--- Data to examine Enclosed Below ---

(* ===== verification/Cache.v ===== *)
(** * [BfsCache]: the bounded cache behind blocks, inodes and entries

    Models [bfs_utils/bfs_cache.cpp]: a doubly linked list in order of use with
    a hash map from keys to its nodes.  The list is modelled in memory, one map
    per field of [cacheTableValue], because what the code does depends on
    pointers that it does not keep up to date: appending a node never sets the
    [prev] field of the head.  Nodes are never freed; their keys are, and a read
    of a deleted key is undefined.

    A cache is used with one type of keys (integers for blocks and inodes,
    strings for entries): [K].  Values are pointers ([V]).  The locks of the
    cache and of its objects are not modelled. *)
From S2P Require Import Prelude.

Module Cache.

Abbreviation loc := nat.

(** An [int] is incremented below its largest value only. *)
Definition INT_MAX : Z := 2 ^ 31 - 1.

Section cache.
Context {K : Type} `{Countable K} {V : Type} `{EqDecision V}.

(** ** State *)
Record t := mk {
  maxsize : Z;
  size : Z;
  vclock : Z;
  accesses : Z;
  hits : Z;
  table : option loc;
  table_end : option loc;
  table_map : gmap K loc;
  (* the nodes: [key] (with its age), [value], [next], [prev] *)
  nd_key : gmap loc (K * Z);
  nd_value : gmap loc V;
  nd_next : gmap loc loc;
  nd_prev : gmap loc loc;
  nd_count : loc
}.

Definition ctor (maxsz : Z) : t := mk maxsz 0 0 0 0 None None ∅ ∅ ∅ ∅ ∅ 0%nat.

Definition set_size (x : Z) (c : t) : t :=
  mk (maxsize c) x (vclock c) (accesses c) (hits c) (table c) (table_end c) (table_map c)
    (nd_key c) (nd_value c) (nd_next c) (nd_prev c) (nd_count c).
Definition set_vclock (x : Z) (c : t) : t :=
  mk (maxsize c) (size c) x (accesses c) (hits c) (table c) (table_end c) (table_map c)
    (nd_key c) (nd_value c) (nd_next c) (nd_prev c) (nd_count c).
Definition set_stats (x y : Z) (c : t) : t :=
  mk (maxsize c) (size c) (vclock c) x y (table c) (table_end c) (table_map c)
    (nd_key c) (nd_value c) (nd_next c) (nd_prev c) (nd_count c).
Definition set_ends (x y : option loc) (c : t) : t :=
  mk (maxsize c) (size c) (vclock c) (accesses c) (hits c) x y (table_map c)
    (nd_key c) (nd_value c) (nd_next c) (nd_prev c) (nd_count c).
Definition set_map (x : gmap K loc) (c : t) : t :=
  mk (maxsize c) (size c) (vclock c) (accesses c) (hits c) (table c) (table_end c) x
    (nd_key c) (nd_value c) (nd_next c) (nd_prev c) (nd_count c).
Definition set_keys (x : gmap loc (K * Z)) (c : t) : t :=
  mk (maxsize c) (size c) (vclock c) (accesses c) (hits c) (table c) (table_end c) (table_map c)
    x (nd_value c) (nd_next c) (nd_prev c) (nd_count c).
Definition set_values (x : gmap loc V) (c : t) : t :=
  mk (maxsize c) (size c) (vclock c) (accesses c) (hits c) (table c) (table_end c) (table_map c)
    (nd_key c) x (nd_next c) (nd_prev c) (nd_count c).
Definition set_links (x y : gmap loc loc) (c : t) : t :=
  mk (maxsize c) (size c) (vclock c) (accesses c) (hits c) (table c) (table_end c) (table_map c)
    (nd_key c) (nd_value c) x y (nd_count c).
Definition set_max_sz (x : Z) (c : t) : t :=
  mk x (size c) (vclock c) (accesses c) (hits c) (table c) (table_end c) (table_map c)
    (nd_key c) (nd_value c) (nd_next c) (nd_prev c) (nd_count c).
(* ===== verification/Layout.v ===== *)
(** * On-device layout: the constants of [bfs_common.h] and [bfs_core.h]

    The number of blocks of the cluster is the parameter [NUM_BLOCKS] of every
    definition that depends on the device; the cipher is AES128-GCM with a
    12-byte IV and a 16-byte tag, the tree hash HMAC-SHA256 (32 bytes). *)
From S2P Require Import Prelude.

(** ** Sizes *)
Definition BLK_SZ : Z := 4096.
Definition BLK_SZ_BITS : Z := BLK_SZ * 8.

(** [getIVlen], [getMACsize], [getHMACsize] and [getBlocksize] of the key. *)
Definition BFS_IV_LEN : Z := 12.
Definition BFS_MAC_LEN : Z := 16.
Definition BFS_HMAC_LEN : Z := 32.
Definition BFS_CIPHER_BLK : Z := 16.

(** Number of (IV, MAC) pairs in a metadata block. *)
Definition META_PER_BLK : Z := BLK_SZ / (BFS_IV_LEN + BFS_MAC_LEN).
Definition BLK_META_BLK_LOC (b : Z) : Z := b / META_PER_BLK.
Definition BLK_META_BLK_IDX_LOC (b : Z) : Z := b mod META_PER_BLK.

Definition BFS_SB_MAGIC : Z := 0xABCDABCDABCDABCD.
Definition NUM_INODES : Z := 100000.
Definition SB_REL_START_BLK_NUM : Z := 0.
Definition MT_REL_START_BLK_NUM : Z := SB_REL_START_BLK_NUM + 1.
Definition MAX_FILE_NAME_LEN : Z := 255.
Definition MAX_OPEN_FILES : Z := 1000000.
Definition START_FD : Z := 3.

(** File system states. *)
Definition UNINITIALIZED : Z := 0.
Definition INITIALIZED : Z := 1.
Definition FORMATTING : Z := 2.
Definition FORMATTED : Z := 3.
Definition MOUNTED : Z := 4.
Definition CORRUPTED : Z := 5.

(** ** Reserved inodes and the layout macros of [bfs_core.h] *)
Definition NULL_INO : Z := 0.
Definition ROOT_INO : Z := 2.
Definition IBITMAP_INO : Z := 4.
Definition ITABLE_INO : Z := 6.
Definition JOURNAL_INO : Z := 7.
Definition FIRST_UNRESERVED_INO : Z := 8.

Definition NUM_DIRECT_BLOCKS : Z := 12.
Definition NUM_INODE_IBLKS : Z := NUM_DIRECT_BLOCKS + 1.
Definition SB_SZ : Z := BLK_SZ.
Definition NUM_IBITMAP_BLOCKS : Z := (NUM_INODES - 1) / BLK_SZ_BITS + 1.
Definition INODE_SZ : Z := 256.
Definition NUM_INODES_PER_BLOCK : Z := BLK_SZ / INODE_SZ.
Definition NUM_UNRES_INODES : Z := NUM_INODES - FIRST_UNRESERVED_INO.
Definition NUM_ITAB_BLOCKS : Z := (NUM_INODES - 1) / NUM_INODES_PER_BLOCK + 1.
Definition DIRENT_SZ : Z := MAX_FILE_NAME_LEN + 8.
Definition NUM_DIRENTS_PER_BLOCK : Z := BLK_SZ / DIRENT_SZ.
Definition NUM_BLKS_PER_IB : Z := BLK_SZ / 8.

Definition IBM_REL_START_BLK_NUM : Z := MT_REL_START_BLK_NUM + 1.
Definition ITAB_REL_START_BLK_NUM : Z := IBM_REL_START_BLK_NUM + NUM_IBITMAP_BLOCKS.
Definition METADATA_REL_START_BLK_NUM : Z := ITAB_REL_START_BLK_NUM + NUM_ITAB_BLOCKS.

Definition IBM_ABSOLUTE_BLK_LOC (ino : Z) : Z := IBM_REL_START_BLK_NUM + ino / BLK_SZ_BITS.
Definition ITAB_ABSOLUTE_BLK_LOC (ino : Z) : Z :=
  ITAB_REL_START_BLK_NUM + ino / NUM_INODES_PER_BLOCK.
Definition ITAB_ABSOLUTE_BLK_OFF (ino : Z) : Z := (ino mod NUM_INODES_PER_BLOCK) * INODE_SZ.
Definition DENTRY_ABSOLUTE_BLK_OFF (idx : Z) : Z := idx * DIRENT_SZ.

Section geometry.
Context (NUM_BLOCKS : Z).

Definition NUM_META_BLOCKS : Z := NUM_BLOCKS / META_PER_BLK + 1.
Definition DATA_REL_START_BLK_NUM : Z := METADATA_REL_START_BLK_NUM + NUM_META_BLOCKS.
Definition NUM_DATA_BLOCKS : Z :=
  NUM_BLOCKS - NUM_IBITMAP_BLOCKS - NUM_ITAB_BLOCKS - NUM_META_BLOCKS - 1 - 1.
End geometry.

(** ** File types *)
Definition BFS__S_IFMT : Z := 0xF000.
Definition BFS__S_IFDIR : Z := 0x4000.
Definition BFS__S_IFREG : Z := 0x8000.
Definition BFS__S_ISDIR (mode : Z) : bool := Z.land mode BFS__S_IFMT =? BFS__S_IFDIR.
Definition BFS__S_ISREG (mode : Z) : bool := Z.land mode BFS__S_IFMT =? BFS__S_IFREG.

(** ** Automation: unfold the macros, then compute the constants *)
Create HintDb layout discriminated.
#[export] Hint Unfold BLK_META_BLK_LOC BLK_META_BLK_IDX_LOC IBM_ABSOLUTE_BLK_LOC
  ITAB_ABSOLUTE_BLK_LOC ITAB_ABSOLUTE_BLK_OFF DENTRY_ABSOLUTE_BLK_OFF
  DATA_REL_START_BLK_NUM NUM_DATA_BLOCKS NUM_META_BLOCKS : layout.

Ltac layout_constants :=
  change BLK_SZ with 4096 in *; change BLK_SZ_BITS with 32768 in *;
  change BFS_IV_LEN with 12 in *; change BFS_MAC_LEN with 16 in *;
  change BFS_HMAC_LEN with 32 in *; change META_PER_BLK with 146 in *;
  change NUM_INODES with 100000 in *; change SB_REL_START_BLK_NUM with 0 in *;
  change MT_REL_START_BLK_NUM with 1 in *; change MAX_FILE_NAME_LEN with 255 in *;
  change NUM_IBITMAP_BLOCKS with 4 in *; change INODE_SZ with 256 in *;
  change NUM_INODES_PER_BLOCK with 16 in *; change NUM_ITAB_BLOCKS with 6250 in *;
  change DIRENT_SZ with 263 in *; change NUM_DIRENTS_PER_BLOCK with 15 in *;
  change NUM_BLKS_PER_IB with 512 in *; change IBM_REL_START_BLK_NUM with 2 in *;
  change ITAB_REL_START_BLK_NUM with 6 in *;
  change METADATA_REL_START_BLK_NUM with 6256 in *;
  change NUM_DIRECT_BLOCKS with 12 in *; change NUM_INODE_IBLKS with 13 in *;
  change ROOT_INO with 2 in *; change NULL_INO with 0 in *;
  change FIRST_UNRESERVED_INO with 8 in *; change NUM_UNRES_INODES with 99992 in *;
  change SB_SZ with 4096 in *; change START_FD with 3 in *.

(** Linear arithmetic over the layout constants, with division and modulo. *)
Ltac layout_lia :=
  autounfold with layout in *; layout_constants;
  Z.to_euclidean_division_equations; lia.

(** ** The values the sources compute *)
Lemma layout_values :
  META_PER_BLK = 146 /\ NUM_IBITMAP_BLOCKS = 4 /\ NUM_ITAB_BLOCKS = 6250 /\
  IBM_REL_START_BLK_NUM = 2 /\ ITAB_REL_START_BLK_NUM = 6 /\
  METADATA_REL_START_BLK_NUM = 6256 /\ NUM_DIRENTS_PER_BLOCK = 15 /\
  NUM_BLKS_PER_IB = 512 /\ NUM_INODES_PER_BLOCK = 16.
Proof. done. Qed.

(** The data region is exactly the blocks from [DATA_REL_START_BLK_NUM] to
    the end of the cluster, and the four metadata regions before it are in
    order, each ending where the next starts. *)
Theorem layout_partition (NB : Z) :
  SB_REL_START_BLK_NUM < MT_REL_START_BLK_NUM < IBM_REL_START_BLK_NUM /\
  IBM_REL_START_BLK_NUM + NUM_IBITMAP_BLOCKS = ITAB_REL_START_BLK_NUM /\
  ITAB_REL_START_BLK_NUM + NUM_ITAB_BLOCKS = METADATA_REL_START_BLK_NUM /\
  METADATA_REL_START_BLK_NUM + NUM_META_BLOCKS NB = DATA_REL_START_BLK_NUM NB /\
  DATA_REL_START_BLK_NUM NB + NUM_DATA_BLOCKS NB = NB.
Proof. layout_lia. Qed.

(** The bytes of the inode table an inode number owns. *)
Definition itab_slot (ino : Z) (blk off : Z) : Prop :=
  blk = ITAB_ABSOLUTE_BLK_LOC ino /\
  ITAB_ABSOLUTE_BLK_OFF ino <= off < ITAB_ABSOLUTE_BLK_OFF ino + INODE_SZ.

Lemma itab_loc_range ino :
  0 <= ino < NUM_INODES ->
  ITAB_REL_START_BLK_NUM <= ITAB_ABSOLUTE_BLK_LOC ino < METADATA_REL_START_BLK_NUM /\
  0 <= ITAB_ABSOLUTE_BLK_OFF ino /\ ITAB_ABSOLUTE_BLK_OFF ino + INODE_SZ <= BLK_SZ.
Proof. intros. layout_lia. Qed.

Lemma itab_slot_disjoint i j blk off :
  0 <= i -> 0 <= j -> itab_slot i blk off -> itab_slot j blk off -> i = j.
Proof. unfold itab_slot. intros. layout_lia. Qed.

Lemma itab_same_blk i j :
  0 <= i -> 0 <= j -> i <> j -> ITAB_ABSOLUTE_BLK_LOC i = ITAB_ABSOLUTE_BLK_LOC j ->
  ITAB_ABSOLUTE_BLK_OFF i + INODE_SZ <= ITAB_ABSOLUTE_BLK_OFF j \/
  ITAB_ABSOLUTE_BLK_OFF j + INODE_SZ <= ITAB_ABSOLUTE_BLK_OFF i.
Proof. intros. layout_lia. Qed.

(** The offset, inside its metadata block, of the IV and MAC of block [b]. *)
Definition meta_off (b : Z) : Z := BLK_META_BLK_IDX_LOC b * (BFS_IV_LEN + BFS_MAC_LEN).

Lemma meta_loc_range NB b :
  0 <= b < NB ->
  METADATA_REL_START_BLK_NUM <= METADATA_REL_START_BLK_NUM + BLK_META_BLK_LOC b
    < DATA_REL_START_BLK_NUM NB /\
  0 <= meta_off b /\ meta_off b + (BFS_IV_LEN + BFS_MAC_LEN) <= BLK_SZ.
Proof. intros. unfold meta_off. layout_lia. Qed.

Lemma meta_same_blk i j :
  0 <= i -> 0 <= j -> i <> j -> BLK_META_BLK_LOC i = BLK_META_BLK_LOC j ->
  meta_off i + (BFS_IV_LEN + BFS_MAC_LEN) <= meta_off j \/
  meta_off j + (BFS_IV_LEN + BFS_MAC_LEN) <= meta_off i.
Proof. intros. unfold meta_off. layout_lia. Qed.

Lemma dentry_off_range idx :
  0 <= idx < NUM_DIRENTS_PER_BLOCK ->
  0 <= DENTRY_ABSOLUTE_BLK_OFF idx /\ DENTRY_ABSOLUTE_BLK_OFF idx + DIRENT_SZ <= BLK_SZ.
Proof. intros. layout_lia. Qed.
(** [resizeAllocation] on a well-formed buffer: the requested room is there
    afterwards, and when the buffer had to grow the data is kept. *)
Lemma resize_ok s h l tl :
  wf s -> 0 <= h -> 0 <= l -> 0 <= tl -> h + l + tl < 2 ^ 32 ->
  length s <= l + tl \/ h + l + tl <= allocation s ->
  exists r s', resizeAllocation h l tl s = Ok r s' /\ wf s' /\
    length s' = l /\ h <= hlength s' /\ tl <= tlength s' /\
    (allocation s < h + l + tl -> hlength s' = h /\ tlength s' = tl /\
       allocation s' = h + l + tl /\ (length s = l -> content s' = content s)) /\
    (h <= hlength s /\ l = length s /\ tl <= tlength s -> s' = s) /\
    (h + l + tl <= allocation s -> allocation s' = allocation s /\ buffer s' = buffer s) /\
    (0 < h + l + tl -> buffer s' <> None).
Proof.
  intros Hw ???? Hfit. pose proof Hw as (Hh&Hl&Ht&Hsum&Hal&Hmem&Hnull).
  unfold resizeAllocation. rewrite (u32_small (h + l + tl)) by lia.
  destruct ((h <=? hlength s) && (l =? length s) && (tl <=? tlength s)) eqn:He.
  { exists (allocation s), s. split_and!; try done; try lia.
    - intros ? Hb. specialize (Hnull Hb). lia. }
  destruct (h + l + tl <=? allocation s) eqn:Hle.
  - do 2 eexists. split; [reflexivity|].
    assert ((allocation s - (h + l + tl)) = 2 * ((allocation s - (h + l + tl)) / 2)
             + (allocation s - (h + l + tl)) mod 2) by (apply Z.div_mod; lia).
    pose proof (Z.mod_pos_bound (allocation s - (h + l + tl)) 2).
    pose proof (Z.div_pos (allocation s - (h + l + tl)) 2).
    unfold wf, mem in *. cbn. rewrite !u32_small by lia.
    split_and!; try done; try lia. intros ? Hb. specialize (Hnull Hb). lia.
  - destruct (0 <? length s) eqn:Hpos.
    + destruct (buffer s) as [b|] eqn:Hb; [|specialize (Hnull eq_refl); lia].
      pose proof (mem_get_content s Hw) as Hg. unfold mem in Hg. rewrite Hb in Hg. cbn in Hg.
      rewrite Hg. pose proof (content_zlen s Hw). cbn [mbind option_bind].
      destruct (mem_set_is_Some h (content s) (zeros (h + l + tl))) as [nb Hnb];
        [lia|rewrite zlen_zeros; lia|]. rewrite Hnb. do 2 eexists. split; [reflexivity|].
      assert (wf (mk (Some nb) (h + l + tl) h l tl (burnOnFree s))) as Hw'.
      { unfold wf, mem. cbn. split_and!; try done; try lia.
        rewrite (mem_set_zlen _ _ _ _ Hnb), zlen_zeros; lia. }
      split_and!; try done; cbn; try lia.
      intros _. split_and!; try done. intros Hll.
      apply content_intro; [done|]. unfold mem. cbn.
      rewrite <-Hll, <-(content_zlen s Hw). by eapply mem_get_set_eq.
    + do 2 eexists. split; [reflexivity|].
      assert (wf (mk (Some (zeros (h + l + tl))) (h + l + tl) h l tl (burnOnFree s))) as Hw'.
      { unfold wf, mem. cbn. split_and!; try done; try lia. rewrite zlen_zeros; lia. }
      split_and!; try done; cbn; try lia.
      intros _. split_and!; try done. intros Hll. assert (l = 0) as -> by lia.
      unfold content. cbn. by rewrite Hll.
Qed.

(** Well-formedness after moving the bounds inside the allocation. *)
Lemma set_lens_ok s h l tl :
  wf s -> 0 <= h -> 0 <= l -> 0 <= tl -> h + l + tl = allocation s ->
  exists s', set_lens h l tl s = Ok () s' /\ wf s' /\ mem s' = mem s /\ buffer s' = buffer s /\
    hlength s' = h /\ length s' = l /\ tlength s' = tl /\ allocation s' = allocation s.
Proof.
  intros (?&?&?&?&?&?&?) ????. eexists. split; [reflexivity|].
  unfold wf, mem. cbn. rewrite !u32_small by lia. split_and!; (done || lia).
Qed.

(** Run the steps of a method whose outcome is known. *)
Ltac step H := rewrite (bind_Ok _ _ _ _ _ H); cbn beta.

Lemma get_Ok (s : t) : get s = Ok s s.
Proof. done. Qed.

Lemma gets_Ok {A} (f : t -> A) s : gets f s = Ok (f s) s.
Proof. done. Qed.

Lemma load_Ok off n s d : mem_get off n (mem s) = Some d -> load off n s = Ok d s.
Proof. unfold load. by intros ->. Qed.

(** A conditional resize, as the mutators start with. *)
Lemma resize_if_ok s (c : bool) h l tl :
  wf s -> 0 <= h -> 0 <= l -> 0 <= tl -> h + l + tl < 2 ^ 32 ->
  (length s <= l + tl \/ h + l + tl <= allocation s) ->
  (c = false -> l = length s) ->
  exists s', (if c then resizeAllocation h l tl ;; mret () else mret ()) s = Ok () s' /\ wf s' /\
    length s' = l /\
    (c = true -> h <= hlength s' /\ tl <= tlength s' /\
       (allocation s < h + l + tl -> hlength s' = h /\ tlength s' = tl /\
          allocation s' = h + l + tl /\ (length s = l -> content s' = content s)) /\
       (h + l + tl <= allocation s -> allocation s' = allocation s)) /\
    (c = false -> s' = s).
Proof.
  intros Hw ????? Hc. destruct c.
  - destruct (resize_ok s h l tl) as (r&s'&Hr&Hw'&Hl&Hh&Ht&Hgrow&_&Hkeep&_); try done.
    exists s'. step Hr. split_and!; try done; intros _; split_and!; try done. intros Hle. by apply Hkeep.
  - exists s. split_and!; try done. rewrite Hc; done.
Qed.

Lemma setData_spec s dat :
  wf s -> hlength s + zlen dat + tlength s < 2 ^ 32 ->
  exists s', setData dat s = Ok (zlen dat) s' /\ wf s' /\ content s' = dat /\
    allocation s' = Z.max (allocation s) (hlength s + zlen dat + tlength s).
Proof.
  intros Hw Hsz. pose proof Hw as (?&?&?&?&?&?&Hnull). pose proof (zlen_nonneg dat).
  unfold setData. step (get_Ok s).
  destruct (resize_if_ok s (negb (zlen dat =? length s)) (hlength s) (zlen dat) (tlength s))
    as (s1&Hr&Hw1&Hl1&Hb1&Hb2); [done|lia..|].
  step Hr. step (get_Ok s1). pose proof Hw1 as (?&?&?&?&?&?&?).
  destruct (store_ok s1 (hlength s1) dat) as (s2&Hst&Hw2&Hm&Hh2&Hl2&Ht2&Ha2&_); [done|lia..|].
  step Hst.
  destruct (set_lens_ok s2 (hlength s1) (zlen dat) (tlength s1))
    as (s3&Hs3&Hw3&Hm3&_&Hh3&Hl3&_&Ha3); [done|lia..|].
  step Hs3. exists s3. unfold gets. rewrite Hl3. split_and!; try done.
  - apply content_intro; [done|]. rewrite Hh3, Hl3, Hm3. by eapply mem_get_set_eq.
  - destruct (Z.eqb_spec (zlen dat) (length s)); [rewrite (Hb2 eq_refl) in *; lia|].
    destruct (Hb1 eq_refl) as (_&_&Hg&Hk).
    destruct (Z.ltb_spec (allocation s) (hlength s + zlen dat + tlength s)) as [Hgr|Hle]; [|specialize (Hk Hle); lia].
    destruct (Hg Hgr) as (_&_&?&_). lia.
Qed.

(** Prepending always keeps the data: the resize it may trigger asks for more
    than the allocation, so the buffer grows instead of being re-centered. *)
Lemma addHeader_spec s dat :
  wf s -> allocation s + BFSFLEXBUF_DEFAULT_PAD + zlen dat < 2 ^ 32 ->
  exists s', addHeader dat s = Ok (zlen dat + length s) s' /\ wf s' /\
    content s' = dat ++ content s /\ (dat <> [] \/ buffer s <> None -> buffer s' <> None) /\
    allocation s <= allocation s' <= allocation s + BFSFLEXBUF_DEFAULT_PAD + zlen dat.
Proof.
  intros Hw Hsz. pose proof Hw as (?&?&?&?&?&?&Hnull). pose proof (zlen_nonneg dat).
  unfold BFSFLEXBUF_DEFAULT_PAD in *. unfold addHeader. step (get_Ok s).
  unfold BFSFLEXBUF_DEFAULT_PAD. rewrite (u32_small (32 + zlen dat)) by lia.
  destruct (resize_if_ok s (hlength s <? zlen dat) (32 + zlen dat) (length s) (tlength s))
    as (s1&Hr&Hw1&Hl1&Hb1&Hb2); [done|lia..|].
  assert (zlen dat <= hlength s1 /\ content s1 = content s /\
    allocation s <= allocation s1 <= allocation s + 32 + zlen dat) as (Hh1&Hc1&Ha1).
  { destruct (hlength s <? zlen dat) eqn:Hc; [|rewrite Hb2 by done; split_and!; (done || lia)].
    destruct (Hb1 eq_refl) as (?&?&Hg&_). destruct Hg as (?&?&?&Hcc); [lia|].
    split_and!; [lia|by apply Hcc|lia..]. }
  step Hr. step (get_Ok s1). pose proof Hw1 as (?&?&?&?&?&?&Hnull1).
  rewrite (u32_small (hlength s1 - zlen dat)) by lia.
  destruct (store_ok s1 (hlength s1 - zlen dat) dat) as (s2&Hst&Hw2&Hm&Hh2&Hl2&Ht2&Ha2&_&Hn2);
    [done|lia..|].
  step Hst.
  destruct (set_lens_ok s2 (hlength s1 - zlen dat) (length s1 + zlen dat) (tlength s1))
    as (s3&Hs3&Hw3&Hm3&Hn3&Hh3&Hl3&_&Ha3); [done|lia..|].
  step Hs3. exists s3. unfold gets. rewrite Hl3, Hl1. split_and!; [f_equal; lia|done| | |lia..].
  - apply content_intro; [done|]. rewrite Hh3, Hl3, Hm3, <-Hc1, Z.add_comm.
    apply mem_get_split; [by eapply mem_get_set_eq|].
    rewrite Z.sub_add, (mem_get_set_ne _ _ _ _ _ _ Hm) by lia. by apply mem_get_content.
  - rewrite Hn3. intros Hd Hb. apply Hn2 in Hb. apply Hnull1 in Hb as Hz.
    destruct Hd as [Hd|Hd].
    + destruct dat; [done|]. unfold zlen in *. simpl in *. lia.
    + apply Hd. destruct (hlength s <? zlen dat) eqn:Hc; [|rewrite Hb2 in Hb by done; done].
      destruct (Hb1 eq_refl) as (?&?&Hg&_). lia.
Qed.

--- End of Enclosed Data to examine ---

• **Requirement**
Beginning at the line above with "cache and of" and finishing at the line with "Definition set_values (x", return each line exactly and return nothing else.

• **Task result**
    cache and of its objects are not modelled. *)
From S2P Require Import Prelude.

Module Cache.

Abbreviation loc := nat.

(** An [int] is incremented below its largest value only. *)
Definition INT_MAX : Z := 2 ^ 31 - 1.

Section cache.
Context {K : Type} `{Countable K} {V : Type} `{EqDecision V}.

(** ** State *)
Record t := mk {
  maxsize : Z;
  size : Z;
  vclock : Z;
  accesses : Z;
  hits : Z;
  table : option loc;
  table_end : option loc;
  table_map : gmap K loc;
  (* the nodes: [key] (with its age), [value], [next], [prev] *)
  nd_key : gmap loc (K * Z);
  nd_value : gmap loc V;
  nd_next : gmap loc loc;
  nd_prev : gmap loc loc;
  nd_count : loc
}.

Definition ctor (maxsz : Z) : t := mk maxsz 0 0 0 0 None None ∅ ∅ ∅ ∅ ∅ 0%nat.

Definition set_size (x : Z) (c : t) : t :=
  mk (maxsize c) x (vclock c) (accesses c) (hits c) (table c) (table_end c) (table_map c)
    (nd_key c) (nd_value c) (nd_next c) (nd_prev c) (nd_count c).
Definition set_vclock (x : Z) (c : t) : t :=
  mk (maxsize c) (size c) x (accesses c) (hits c) (table c) (table_end c) (table_map c)
    (nd_key c) (nd_value c) (nd_next c) (nd_prev c) (nd_count c).
Definition set_stats (x y : Z) (c : t) : t :=
  mk (maxsize c) (size c) (vclock c) x y (table c) (table_end c) (table_map c)
    (nd_key c) (nd_value c) (nd_next c) (nd_prev c) (nd_count c).
Definition set_ends (x y : option loc) (c : t) : t :=
  mk (maxsize c) (size c) (vclock c) (accesses c) (hits c) x y (table_map c)
    (nd_key c) (nd_value c) (nd_next c) (nd_prev c) (nd_count c).
Definition set_map (x : gmap K loc) (c : t) : t :=
  mk (maxsize c) (size c) (vclock c) (accesses c) (hits c) (table c) (table_end c) x
    (nd_key c) (nd_value c) (nd_next c) (nd_prev c) (nd_count c).
Definition set_keys (x : gmap loc (K * Z)) (c : t) : t :=
  mk (maxsize c) (size c) (vclock c) (accesses c) (hits c) (table c) (table_end c) (table_map c)
    x (nd_value c) (nd_next c) (nd_prev c) (nd_count c).
Definition set_values (x : gmap loc V) (c : t) : t :=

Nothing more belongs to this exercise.